Stored items:

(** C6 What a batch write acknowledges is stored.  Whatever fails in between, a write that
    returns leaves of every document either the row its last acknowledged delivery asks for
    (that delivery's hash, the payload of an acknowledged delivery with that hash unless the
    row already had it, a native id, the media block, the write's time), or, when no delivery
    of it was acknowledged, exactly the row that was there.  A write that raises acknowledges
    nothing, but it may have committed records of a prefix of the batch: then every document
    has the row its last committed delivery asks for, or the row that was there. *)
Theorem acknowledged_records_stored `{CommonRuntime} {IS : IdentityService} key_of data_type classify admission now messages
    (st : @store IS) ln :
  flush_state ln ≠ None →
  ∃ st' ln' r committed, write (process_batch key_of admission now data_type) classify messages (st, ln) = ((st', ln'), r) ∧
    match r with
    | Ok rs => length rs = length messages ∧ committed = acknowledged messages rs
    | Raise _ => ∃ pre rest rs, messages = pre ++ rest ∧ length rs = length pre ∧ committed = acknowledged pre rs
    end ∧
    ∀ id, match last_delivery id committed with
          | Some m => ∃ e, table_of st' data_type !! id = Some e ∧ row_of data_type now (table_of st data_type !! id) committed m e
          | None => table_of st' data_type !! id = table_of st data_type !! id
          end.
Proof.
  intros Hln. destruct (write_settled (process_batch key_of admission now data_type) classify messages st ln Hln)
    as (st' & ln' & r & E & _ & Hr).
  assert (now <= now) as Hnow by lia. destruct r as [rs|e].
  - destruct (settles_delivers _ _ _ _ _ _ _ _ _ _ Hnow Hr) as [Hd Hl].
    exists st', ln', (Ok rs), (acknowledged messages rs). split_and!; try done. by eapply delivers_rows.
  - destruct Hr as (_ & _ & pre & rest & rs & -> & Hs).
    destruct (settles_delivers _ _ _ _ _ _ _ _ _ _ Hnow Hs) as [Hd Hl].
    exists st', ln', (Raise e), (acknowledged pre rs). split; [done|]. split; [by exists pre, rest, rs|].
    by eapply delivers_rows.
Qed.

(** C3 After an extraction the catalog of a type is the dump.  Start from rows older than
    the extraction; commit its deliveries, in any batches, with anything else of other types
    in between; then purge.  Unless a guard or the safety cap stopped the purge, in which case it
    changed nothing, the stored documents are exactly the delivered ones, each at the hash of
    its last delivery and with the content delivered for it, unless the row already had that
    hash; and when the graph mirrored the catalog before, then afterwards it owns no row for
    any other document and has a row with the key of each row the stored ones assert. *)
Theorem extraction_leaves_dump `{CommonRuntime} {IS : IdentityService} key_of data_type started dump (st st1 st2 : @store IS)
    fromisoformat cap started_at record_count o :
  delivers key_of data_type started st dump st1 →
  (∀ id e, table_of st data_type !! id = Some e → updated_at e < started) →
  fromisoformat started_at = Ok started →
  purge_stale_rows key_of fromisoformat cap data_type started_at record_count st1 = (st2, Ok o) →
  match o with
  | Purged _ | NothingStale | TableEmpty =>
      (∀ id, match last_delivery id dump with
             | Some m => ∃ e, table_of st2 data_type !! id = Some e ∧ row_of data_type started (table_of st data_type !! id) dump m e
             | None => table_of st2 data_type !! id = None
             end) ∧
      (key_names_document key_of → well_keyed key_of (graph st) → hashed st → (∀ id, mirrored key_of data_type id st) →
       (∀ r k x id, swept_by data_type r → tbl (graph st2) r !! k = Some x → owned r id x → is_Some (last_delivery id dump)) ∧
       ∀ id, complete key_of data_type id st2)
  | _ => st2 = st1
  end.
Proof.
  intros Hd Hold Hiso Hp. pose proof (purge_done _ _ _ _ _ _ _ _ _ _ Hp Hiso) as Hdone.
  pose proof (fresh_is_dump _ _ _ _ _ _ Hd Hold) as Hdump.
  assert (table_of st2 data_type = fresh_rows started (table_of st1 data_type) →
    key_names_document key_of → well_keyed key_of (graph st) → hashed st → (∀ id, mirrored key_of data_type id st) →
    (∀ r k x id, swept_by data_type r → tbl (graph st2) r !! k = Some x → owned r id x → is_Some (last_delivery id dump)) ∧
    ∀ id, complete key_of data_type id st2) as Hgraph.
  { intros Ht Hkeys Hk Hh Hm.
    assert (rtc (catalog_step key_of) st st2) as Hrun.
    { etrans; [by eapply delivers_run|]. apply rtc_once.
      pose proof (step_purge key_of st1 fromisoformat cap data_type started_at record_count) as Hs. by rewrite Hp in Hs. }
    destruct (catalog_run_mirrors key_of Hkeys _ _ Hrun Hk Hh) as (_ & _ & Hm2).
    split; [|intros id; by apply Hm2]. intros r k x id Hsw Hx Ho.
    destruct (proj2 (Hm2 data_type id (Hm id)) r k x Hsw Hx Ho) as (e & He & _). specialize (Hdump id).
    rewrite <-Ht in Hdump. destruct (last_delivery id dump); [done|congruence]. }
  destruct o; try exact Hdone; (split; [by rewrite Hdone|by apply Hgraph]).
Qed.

--

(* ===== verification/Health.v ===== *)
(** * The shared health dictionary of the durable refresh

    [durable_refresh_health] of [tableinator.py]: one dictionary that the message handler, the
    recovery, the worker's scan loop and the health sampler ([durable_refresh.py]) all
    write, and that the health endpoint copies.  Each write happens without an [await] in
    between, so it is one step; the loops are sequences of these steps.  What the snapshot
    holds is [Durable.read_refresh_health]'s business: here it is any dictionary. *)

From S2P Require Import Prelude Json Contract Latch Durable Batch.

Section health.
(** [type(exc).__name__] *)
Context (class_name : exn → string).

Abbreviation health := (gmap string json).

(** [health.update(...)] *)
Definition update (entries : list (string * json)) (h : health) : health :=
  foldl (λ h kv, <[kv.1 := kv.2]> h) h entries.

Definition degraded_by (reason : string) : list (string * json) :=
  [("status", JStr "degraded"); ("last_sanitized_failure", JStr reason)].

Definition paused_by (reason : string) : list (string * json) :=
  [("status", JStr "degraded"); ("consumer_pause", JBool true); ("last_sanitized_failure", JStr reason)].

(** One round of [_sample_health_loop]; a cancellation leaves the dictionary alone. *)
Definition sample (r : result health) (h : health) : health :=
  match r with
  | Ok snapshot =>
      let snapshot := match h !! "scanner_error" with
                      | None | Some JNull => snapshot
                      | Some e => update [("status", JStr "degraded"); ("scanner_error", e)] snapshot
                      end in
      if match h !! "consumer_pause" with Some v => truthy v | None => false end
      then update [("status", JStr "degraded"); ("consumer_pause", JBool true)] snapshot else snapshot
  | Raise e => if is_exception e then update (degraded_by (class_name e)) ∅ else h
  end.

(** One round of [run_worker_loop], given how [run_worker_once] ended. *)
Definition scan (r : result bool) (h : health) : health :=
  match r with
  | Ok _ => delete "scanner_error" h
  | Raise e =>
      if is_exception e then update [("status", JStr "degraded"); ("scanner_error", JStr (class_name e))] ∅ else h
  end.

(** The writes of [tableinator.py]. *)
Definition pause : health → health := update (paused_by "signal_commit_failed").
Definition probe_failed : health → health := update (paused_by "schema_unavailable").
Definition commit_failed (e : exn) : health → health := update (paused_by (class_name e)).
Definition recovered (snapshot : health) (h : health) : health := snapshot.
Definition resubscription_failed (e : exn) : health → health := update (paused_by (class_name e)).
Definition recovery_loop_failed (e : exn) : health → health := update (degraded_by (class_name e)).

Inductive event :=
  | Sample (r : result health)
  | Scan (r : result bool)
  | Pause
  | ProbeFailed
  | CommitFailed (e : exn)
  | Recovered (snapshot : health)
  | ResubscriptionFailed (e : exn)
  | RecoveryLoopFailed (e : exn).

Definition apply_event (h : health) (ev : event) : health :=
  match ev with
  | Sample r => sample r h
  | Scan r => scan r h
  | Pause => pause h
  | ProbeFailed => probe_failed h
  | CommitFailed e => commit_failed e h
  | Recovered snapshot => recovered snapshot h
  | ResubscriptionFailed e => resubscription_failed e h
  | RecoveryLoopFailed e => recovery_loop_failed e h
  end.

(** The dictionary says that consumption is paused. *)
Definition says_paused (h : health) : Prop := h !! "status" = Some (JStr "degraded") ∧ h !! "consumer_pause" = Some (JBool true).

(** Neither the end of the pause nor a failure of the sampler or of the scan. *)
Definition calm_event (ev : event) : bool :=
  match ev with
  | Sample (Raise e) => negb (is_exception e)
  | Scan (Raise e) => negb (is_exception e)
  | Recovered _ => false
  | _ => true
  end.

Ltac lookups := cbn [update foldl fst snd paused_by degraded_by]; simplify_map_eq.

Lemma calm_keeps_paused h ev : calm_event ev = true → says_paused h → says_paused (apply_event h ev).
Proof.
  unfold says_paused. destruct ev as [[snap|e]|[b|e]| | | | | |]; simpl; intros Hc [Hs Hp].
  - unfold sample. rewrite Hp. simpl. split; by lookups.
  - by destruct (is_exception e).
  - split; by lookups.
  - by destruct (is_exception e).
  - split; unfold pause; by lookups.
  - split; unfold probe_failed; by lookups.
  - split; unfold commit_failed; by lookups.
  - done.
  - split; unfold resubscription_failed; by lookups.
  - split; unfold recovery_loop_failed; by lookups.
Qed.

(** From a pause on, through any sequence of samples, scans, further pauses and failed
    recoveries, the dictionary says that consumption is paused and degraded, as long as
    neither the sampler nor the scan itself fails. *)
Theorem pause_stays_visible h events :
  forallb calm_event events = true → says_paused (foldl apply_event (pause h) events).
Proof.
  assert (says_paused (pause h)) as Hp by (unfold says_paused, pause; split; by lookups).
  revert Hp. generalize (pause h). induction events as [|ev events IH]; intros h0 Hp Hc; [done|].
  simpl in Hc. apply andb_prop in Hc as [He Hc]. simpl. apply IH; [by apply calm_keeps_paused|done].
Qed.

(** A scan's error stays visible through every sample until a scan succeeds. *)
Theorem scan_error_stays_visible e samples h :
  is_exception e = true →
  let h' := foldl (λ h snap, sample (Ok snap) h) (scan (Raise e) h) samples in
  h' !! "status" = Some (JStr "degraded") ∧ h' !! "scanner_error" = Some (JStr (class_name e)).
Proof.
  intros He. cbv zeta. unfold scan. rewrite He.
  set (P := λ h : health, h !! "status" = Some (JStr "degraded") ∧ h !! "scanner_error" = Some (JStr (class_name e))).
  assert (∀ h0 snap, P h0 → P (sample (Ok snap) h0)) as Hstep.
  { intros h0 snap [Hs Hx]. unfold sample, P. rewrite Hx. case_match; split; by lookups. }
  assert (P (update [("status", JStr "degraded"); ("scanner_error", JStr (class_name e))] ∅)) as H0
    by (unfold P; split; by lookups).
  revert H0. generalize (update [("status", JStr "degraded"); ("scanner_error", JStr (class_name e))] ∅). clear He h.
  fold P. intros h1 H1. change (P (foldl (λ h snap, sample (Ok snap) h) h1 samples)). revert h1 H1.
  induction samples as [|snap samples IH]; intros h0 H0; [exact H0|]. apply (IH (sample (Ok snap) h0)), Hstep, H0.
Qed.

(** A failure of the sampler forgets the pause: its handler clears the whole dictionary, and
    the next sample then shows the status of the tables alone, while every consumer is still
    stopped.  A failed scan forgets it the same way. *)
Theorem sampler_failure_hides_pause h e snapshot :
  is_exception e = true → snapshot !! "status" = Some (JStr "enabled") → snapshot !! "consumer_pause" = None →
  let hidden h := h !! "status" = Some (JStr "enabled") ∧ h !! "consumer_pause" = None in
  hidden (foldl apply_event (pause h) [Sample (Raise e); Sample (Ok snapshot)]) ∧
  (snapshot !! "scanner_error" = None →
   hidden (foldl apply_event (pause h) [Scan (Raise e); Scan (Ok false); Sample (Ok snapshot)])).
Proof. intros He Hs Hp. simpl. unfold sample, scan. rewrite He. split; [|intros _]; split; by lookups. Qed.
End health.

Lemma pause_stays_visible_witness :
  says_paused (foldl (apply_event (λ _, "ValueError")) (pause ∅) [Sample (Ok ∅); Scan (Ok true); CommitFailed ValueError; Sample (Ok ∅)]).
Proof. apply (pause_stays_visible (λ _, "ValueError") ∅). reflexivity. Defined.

---

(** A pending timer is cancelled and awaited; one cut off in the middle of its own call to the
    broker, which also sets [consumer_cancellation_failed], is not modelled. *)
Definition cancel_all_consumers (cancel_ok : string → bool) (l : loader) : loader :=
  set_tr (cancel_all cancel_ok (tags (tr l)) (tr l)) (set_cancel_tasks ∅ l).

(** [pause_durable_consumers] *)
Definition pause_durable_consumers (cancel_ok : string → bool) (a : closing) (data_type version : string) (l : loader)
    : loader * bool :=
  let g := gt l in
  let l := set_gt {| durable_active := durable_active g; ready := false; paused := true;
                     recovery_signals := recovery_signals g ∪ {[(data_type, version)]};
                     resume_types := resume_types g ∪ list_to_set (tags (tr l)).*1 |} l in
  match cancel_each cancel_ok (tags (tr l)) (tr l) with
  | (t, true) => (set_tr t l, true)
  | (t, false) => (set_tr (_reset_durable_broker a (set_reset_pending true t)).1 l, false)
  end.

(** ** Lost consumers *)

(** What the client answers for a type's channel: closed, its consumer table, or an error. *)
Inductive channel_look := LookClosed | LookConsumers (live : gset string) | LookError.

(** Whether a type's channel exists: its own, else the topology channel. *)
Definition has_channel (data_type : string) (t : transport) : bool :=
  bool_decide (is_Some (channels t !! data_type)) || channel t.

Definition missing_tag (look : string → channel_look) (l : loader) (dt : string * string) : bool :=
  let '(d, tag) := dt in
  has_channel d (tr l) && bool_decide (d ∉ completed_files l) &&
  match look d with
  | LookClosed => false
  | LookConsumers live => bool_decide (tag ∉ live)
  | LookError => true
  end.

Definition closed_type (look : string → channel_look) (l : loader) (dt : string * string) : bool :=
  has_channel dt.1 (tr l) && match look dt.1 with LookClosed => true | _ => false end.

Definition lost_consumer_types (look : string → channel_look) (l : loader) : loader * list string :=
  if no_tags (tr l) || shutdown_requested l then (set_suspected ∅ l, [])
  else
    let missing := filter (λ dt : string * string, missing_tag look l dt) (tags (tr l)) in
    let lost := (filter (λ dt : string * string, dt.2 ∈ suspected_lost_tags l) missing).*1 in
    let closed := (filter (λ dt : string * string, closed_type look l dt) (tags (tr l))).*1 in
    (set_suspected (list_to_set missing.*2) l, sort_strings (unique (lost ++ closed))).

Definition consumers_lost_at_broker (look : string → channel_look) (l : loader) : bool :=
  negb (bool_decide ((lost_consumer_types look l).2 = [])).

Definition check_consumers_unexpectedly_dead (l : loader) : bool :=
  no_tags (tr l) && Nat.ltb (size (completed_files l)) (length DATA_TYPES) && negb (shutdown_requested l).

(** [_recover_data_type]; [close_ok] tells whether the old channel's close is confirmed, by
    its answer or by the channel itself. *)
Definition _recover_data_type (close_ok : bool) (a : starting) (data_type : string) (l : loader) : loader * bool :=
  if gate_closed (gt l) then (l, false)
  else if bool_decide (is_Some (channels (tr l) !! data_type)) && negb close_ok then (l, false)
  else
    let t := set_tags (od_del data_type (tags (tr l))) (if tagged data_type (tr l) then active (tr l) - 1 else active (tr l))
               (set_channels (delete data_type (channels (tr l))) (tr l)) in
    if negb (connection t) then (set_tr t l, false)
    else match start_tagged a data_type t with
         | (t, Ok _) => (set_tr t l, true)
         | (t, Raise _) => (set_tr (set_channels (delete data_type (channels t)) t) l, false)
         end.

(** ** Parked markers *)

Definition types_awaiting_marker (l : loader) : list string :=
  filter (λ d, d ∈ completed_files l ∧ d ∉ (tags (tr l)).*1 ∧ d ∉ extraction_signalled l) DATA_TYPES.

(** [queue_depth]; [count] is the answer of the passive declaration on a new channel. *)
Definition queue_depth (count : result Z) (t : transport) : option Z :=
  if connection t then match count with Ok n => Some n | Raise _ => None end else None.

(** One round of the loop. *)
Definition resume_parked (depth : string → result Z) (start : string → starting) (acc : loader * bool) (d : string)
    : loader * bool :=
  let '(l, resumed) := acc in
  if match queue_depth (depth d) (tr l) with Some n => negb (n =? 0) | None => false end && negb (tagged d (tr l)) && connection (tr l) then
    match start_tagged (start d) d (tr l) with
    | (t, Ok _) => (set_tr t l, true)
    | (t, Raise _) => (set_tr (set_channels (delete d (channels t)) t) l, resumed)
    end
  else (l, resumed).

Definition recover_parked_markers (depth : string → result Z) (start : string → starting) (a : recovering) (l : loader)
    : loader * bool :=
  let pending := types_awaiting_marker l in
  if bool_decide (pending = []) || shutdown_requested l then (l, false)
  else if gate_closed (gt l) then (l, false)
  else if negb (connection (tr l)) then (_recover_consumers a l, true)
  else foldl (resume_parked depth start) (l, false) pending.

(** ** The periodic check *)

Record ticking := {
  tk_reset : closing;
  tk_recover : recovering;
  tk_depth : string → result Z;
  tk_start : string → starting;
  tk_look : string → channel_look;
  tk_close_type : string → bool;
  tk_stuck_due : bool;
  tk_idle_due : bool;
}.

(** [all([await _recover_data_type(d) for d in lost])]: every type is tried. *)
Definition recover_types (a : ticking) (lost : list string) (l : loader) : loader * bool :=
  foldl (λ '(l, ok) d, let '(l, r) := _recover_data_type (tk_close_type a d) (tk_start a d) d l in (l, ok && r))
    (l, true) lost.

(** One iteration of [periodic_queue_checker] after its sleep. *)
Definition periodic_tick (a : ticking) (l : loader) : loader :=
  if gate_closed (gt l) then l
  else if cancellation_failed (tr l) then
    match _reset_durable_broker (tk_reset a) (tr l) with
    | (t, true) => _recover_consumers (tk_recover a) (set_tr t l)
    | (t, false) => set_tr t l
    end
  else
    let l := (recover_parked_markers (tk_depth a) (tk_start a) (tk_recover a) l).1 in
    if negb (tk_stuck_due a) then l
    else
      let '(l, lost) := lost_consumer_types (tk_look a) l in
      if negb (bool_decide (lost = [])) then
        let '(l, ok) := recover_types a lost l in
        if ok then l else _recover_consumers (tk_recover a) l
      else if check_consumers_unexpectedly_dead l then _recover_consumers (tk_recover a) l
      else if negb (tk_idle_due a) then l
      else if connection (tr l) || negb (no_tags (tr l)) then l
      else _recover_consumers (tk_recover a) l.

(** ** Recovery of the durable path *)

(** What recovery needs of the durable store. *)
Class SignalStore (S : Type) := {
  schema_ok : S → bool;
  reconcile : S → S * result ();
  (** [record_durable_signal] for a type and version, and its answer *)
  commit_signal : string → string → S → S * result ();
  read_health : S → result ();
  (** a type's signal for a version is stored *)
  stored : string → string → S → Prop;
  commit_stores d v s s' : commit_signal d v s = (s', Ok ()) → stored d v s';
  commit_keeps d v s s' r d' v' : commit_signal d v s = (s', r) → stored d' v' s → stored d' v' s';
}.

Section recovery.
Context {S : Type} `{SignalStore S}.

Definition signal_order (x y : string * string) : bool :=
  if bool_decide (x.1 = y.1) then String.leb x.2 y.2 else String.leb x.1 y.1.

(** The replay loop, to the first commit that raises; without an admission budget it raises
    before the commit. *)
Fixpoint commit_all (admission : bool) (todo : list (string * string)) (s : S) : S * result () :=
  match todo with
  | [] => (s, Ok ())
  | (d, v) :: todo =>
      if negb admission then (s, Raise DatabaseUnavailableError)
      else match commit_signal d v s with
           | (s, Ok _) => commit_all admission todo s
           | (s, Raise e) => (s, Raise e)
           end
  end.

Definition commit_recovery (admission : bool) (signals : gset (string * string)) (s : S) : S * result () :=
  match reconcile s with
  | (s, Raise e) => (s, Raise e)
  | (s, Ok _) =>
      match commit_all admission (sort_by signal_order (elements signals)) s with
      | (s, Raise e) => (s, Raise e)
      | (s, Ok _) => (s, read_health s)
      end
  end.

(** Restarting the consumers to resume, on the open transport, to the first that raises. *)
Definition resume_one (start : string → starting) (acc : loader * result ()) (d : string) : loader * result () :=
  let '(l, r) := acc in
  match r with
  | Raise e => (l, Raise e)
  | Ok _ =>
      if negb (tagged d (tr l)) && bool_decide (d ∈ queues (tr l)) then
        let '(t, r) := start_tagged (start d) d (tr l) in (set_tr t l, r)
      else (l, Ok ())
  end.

Task brief: Among the lines above, repeat exactly those from the line with "simpl in Hc." to the line with "fold P. intros", counting both ends.

Task output:
  simpl in Hc. apply andb_prop in Hc as [He Hc]. simpl. apply IH; [by apply calm_keeps_paused|done].
Qed.

(** A scan's error stays visible through every sample until a scan succeeds. *)
Theorem scan_error_stays_visible e samples h :
  is_exception e = true →
  let h' := foldl (λ h snap, sample (Ok snap) h) (scan (Raise e) h) samples in
  h' !! "status" = Some (JStr "degraded") ∧ h' !! "scanner_error" = Some (JStr (class_name e)).
Proof.
  intros He. cbv zeta. unfold scan. rewrite He.
  set (P := λ h : health, h !! "status" = Some (JStr "degraded") ∧ h !! "scanner_error" = Some (JStr (class_name e))).
  assert (∀ h0 snap, P h0 → P (sample (Ok snap) h0)) as Hstep.
  { intros h0 snap [Hs Hx]. unfold sample, P. rewrite Hx. case_match; split; by lookups. }
  assert (P (update [("status", JStr "degraded"); ("scanner_error", JStr (class_name e))] ∅)) as H0
    by (unfold P; split; by lookups).
  revert H0. generalize (update [("status", JStr "degraded"); ("scanner_error", JStr (class_name e))] ∅). clear He h.
  fold P. intros h1 H1. change (P (foldl (λ h snap, sample (Ok snap) h) h1 samples)). revert h1 H1.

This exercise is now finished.